### PROBLEM STATEMENT
In the records below, find the line containing "ret, base_permutation.", then reproduce that line and every one after it to the end, exactly and alone.

======== INPUT FOR THIS TASK

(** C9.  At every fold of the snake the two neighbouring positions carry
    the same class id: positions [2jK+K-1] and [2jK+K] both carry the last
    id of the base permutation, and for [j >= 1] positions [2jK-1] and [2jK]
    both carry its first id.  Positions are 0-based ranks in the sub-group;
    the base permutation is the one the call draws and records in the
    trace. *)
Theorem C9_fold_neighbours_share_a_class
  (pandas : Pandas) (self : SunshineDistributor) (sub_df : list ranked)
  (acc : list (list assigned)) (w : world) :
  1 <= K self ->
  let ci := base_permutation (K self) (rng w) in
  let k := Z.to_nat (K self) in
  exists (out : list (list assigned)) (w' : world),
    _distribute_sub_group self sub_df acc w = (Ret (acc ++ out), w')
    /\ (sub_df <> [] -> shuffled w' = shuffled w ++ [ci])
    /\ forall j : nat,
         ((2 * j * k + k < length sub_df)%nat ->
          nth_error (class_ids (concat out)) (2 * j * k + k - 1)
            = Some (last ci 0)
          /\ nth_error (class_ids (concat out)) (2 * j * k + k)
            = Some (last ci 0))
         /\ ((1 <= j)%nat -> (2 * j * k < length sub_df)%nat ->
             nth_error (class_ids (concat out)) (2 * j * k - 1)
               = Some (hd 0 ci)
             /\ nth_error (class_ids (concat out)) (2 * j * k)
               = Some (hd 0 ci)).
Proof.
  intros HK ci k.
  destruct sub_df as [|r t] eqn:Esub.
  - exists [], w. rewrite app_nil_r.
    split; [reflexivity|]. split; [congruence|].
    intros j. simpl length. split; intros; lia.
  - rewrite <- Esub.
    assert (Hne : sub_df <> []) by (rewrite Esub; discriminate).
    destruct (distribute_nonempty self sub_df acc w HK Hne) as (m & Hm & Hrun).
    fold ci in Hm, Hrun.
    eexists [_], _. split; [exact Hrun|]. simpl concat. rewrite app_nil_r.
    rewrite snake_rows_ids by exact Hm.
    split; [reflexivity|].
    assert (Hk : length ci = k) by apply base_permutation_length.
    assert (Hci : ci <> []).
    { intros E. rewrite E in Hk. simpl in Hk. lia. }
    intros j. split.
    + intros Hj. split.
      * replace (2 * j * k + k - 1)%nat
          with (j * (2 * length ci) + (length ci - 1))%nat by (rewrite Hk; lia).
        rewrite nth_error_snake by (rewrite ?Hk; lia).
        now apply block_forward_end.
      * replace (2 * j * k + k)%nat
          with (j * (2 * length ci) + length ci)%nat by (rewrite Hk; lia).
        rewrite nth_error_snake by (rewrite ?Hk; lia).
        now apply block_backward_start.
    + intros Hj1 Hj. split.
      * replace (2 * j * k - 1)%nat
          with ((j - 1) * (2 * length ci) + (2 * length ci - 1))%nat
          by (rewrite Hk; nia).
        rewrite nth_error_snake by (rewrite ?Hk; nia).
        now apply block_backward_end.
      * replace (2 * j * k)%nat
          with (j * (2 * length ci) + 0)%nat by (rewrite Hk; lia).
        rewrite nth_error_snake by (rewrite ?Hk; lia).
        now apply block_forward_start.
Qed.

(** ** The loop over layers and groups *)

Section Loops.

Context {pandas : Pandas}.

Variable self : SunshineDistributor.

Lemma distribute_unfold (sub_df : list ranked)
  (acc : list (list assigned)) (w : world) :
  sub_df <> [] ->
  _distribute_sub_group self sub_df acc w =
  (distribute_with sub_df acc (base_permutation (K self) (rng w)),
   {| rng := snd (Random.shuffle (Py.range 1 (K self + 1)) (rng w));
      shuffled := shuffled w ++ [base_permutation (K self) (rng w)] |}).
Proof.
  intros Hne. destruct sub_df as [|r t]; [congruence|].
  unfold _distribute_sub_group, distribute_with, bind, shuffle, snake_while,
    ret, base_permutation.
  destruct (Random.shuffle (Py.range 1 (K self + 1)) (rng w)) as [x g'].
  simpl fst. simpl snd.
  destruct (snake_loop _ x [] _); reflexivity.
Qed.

================

### YOUR SOLUTION
    ret, base_permutation.
  destruct (Random.shuffle (Py.range 1 (K self + 1)) (rng w)) as [x g'].
  simpl fst. simpl snd.
  destruct (snake_loop _ x [] _); reflexivity.
Qed.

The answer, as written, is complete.